Link does not work for me, but I am at work too. So the firewall could be blocking it since it detects a download. I would first find out if that is your issue before you worry about tearing into anything. Did you raise it up to look at the connectors yet?


----------



## smallblock (Nov 25, 2009)

Nope, I'm at work, will do that this evening or weekend. I'll re-scan it then too, I cleared everything last night and will wait a while to see what shows up.


----------



## [email protected] (Jun 5, 2002)

smallblock said:


> When I went to run a scan this evening, I was prompted to upgrade to 10.6.3 from 10.6.1. That was cool, except for the fact that I lost my custom auto-scan I had from before. I thought all was lost, and did a auto-scan as a generic 7L Touareg, which obviously took longer. I later found a backup of it (auto-scan-old.txt) and copied
> "01,Lori Touareg,01,02,03,05,06,08,09,15,16,17,19,1C,22,29,32,34,36,37,39,46,47,56,68,69,6E,76"
> into the current auto-scan file.
> Is there a way to setup the upgrade to recognize user auto scans and keep them in the upgraded version? Can the user auto-scans be in a separate file that doesn't get overwritten? It is nice that they are at least backed up, I'll remember this in the future.
> ...


Pat, didn't I tell you to put a smallblock in this thing back during the alternator-gate? 

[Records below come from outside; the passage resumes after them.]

(** X14. A number of seconds from 0 on: up to 86399999999999 the call returns
    and stores the duration of as many whole days and remaining seconds,
    the seconds themselves below one day; above, [timedelta] raises
    [OverflowError] and the call raises it, whatever the texts and the
    path, with nothing saved. *)
Theorem non_negative_elapsed_seconds_are_stored
    path project work_type secs fin w doc i sheet :
  files w !! path = Some (Xlsx doc) →
  find_sheet TIMESHEET_SHEET doc = Some (i, sheet) →
  0 ≤ secs →
  (secs ≤ 86399999999999 →
   ∀ p' wt',
     check_string project = inr p' →
     check_string work_type = inr wt' →
     path ∉ unwritable w →
     ∃ d w' sheet',
       timedelta_of_seconds secs = inr d
       ∧ append_time_entry path project work_type secs fin w = (inr tt, w')
       ∧ files w' !! path = Some (Xlsx (<[i := (TIMESHEET_SHEET, _cells sheet')]> doc))
       ∧ value (view sheet' (target sheet, 4%nat)) = VTimedelta d
       ∧ 0 ≤ days d
       ∧ 0 ≤ seconds d < 86400
       ∧ microseconds d = 0
       ∧ days d * 86400 + seconds d = secs
       ∧ (secs < 86400 → days d = 0 ∧ seconds d = secs))
  ∧ (86399999999999 < secs →
     append_time_entry path project work_type secs fin w
     = (inl OverflowError, logged [EvExists path; EvLoad path] w)).
Proof.
  intros Hf Hs Hpos.
  pose proof (Z.div_mod secs 86400 ltac:(lia)) as Hdm.
  pose proof (Z.mod_pos_bound secs 86400 ltac:(lia)) as Hm.
  split.
  - intros Hup p' wt' Hp Hw Hpath.
    assert (timedelta_of_seconds secs
            = inr {| days := secs / 86400; seconds := secs mod 86400;
                     microseconds := 0 |}) as Hd.
    { rewrite timedelta_of_seconds_int. cbv zeta.
      destruct (Z.ltb_spec 999999999 (Z.abs (secs / 86400))); [lia|done]. }
    destruct (append_succeeds path project work_type secs fin w doc i sheet _ p' wt'
                Hf Hs Hd Hp Hw Hpath) as (w' & sheet' & Hrun & Hfiles & _ & Hentry).
    eexists _, w', sheet'. split; [exact Hd|]. split_and!; try done.
    + by rewrite Hfiles, lookup_insert_eq.
    + by destruct Hentry as (_ & _ & _ & ? & _).
    + simpl. lia.
    + simpl. lia.
    + simpl. lia.
    + simpl. lia.
    + simpl. intros Hday. lia.
  - intros Hup.
    assert (timedelta_of_seconds secs = inl OverflowError) as Hd.
    { rewrite timedelta_of_seconds_int. cbv zeta.
      destruct (Z.ltb_spec 999999999 (Z.abs (secs / 86400))); [done|lia]. }
    by rewrite (append_found_sheet _ _ _ _ _ _ _ _ _ Hf Hs), Hd.
Qed.

(** ** What the outcome does not depend on *)

Lemma write_row_date t timestamp1 timestamp2 project work_type duration :
  dt_date timestamp1 = dt_date timestamp2 →
  write_row t timestamp1 project work_type duration
  = write_row t timestamp2 project work_type duration.
Proof. intros Hdate. unfold write_row. by rewrite Hdate. Qed.

(** X15. Of [finished_at], or of the clock when it is omitted, only the date
    counts: two calls that differ in the time of day alone do the same. *)
Theorem only_the_date_is_stored path project work_type secs fin1 fin2 w :
  dt_date (timestamp_of fin1 w) = dt_date (timestamp_of fin2 w) →
  append_time_entry path project work_type secs fin1 w
  = append_time_entry path project work_type secs fin2 w.
Proof.
  intros Hdate.
  destruct (files w !! path) as [[doc|]|] eqn:Hf.
  2: { by rewrite !(append_not_xlsx _ _ _ _ _ _ _ Hf). }
  2: { by rewrite !(append_missing_file _ _ _ _ _ _ Hf). }
  destruct (find_sheet TIMESHEET_SHEET doc) as [[i sheet]|] eqn:Hs.
  2: { by rewrite !(append_missing_sheet _ _ _ _ _ _ _ Hf Hs). }
  rewrite !(append_found_sheet _ _ _ _ _ _ _ _ _ Hf Hs). cbv zeta.
  destruct (timedelta_of_seconds secs) as [e|duration]; [done|].
  rewrite !bind_run. destruct (search_target_row sheet) as [[e|t] ws]; [done|].
  by rewrite (write_row_date t _ _ _ _ _ Hdate).
Qed.

(** X16. [create_template] overwrites: what the path held before, a
    workbook with entries or nothing, makes no difference to the files
    after the call. *)
Theorem create_template_overwrites path w1 w2 :
  path ∉ unwritable w1 →
  path ∉ unwritable w2 →
  (∀ q, q ≠ path → files w1 !! q = files w2 !! q) →
  ∃ w1' w2',
    create_template path w1 = (inr tt, w1')
    ∧ create_template path w2 = (inr tt, w2')
    ∧ files w1' = files w2'
    ∧ files w1' !! path = Some (Xlsx template_document).
Proof.
  intros Hp1 Hp2 Hsame. rewrite !create_template_run.
  rewrite !bool_decide_eq_false_2 by done.
  eexists _, _. split_and!; [done|done| |apply lookup_insert_eq].
  simpl. apply map_eq. intros q. destruct (decide (q = path)) as [->|Hq].
  - by rewrite !lookup_insert_eq.
  - rewrite !lookup_insert_ne by done. by apply Hsame.
Qed.

End Further.

(** * The further properties on the example workbooks *)

Section FurtherOnExamples.
#[local] Existing Instance stored_formats.

(** A file that is no archive, for which the reader raises
    [zipfile.BadZipFile]. *)
Lemma not_a_workbook_error_propagates_witness :
  files text_world !! example_path = Some (NotXlsx BadZipFile)
  ∧ load_reference_data example_path text_world
    = (inl BadZipFile,
       logged [EvExists example_path; EvLoad example_path] text_world)
  ∧ append_time_entry example_path (u "P1") (u "W1") 3725 None text_world
    = (inl BadZipFile,
       logged [EvExists example_path; EvLoad example_path] text_world).
Proof.
  split; [reflexivity|].
  destruct (not_a_workbook_error_propagates example_path text_world BadZipFile eq_refl)
    as (Hload & Happend & _).
  split; [exact Hload|apply Happend].
Defined.

(** A project that starts with the character of code 7. *)
Lemma illegal_text_raises_witness :
  existsb illegal_character (take (N.to_nat 32767) (7%N :: u "P1")) = true
  ∧ append_time_entry example_path (7%N :: u "P1") (u "W1") 3725 None gap_world
    = (inl IllegalCharacterError,
       logged [EvExists example_path; EvLoad example_path] gap_world).
Proof.
  split; [by vm_compute|].
  apply (illegal_text_raises example_path (7%N :: u "P1") (u "W1") 3725 None gap_world
           gap_example 1%nat gap_sheet
           {| days := 0; seconds := 3725; microseconds := 0 |});
    [reflexivity|by vm_compute|reflexivity|left; by vm_compute].
Defined.

(** The workbook at a path that cannot be written. *)
Lemma save_failure_propagates_witness :
  example_path ∈ unwritable locked_world
  ∧ ∃ w', append_time_entry example_path (u "P1") (u "W1") 3725 None locked_world
          = (inl PermissionError, w')
          ∧ files w' = files locked_world.
Proof.
  assert (example_path ∈ unwritable locked_world) as Hlocked by compute_done.
  split; [exact Hlocked|].
  destruct (save_failure_propagates example_path (u "P1") (u "W1") 3725 None
              locked_world gap_example 1%nat gap_sheet
              {| days := 0; seconds := 3725; microseconds := 0 |} (u "P1") (u "W1"))
    as (w' & Hrun & Hfiles & _);
    [reflexivity|by vm_compute|reflexivity|by vm_compute|by vm_compute|exact Hlocked|].
  by exists w'.
Defined.

(** The call on a workbook without the timesheet sheet raises before a save,
    and the files are as they were. *)
Lemma append_failure_writes_nothing_witness :
  ∃ msg w',
    append_time_entry example_path (u "P1") (u "W1") 3725 None foreign_world
    = (inl (ExcelStructureError msg), w')
    ∧ files w' = files foreign_world
    ∧ trace w' = [EvExists example_path; EvLoad example_path].
Proof.
  assert (append_time_entry example_path (u "P1") (u "W1") 3725 None foreign_world
          = (inl (ExcelStructureError
                    (structure_message TIMESHEET_SHEET (read_document foreign_example))),
             logged [EvExists example_path; EvLoad example_path] foreign_world)) as Hrun
    by (by vm_compute).
  eexists _, _. split; [exact Hrun|].
  destruct (append_failure_writes_nothing _ _ _ _ _ _ _ _ Hrun)
    as [[Hfiles _]|[Htrace _]]; [by split|discriminate Htrace].
Defined.


(** 90000 seconds are one day and one hour. *)
Lemma non_negative_elapsed_seconds_are_stored_witness :
  str (VTimedelta {| days := 1; seconds := 3600; microseconds := 0 |})
  = u "1 day, 1:00:00"
  ∧ ∃ w' sheet',
      append_time_entry example_path (u "P1") (u "W1") 90000 None gap_world
      = (inr tt, w')
      ∧ value (view sheet' (3, 4)%nat)
        = VTimedelta {| days := 1; seconds := 3600; microseconds := 0 |}.
Proof.
  split; [by vm_compute|].
  destruct (non_negative_elapsed_seconds_are_stored
              example_path (u "P1") (u "W1") 90000 None gap_world gap_example 1%nat
              gap_sheet) as [Hstored _]; [reflexivity|by vm_compute|lia|].
  destruct (Hstored ltac:(lia) (u "P1") (u "W1"))
    as (d & w' & sheet' & Hd & Hrun & _ & V4 & _);
    [by vm_compute|by vm_compute|compute_done|].
  assert (d = {| days := 1; seconds := 3600; microseconds := 0 |}) as ->
    by (vm_compute in Hd; congruence).
  replace (target gap_sheet) with 3%nat in V4 by (by vm_compute).
  by exists w', sheet'.
Defined.

(** A reference sheet that holds its header and nothing else. *)
Lemma load_reference_data_without_rows_witness :
  load_reference_data example_path template_world
  = (inr ([], []), logged [EvExists example_path; EvLoad example_path] template_world).
Proof.
  apply (load_reference_data_without_rows example_path template_world template_document
           0%nat (read_sheet (REFERENCE_SHEET,
                              header_row [u "Проект"; u "Вид работ"])));
    [reflexivity|by vm_compute|].
  change (map_Forall (λ (k : nat * nat) (_ : Cell), k.1 = 1%nat)
            (_cells (read_sheet (REFERENCE_SHEET,
                                 header_row [u "Проект"; u "Вид работ"])))).
  compute_done.
Defined.

(** A timesheet sheet without any cell. *)
Lemma first_entry_goes_to_row_2_witness :
  ∃ w' sheet',
    append_time_entry example_path (u "P1") (u "W1") 3725 None bare_world = (inr tt, w')
    ∧ entry_in (read_sheet (TIMESHEET_SHEET, ∅)) sheet' 2 example_clock
        (u "P1") (u "W1") {| days := 0; seconds := 3725; microseconds := 0 |}.
Proof.
  destruct (first_entry_goes_to_row_2 example_path (u "P1") (u "W1") 3725 None
              bare_world bare_example 1%nat (read_sheet (TIMESHEET_SHEET, ∅))
              {| days := 0; seconds := 3725; microseconds := 0 |} (u "P1") (u "W1"))
    as (w' & sheet' & Hrun & _ & Hentry);
    [reflexivity|by vm_compute| |reflexivity|by vm_compute|by vm_compute|compute_done|].
  { intros k c Hc. rewrite cells_read_sheet in Hc. simpl in Hc.
    by rewrite lookup_empty in Hc. }
  by exists w', sheet'.
Defined.

(** A call at nine in the morning of the day of the clock, and a call
    without [finished_at]. *)
Lemma only_the_date_is_stored_witness :
  append_time_entry example_path (u "P1") (u "W1") 3725
    (Some {| dt_date := {| year := 2024; month := 5; day := 17 |};
             hour := 9; minute := 0; second := 0; microsecond := 0 |}) gap_world
  = append_time_entry example_path (u "P1") (u "W1") 3725 None gap_world.
Proof. apply only_the_date_is_stored. reflexivity. Defined.

(** A path without a file and a path with the workbook of the cleared
    row. *)
Lemma create_template_overwrites_witness :
  ∃ w1' w2',
    create_template example_path (world_of []) = (inr tt, w1')
    ∧ create_template example_path gap_world = (inr tt, w2')
    ∧ files w1' = files w2'.
Proof.
  destruct (create_template_overwrites example_path (world_of []) gap_world)
    as (w1' & w2' & Hrun1 & Hrun2 & Hfiles & _); [compute_done|compute_done| |].
  { intros q Hq. simpl. rewrite lookup_insert_ne by done. done. }
  by exists w1', w2'.
Defined.

End FurtherOnExamples.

FYI, when you update VCDS, it should create a copy of your AutoScan.txt file and rename it AutoScan-old.txt. If you update AGAIN, it should make another copy and rename it AutoScan-older.txt. If you update AGAIN, it should make another copy and rename it AutoScan-oldest.txt. They should still be there in your C:\Ross-Tech\VCDS\ directory.


----------



## smallblock (Nov 25, 2009)

If I replace it with a small block Chevy, that engine will be in a Tahoe or Suburban.
Remember, this Touareg is proof of what happens when my wife gets what she wants, so we're keeping it forever as a reminder of that, no matter what it costs me.
I'll remember the autoscan-old for future reference, and I figured that out later per my second post, I just was wishing there was a way to idiot proof it. There may be bigger idoits than me out there.
Oh, and when VCDS-mobile or whatever it's called comes out, I want it to be able to pair to my wife's cell phone via bluetooth or whatever and text or email the errors to me remotely some how. That would be awesome.


----------



## 225TTRoadster (Oct 24, 2007)

smallblock said:


> If I replace it with a small block Chevy, that engine will be in a Tahoe or Suburban.
> Remember, this Touareg is proof of what happens when my wife gets what she wants, so we're keeping it forever as a reminder of that, no matter what it costs me.
> I'll remember the autoscan-old for future reference, and I figured that out later per my second post, I just was wishing there was a way to idiot proof it. There may be bigger idoits than me out there.
> Oh, and when VCDS-mobile or whatever it's called comes out, I want it to be able to pair to my wife's cell phone via bluetooth or whatever and text or email the errors to me remotely some how. That would be awesome.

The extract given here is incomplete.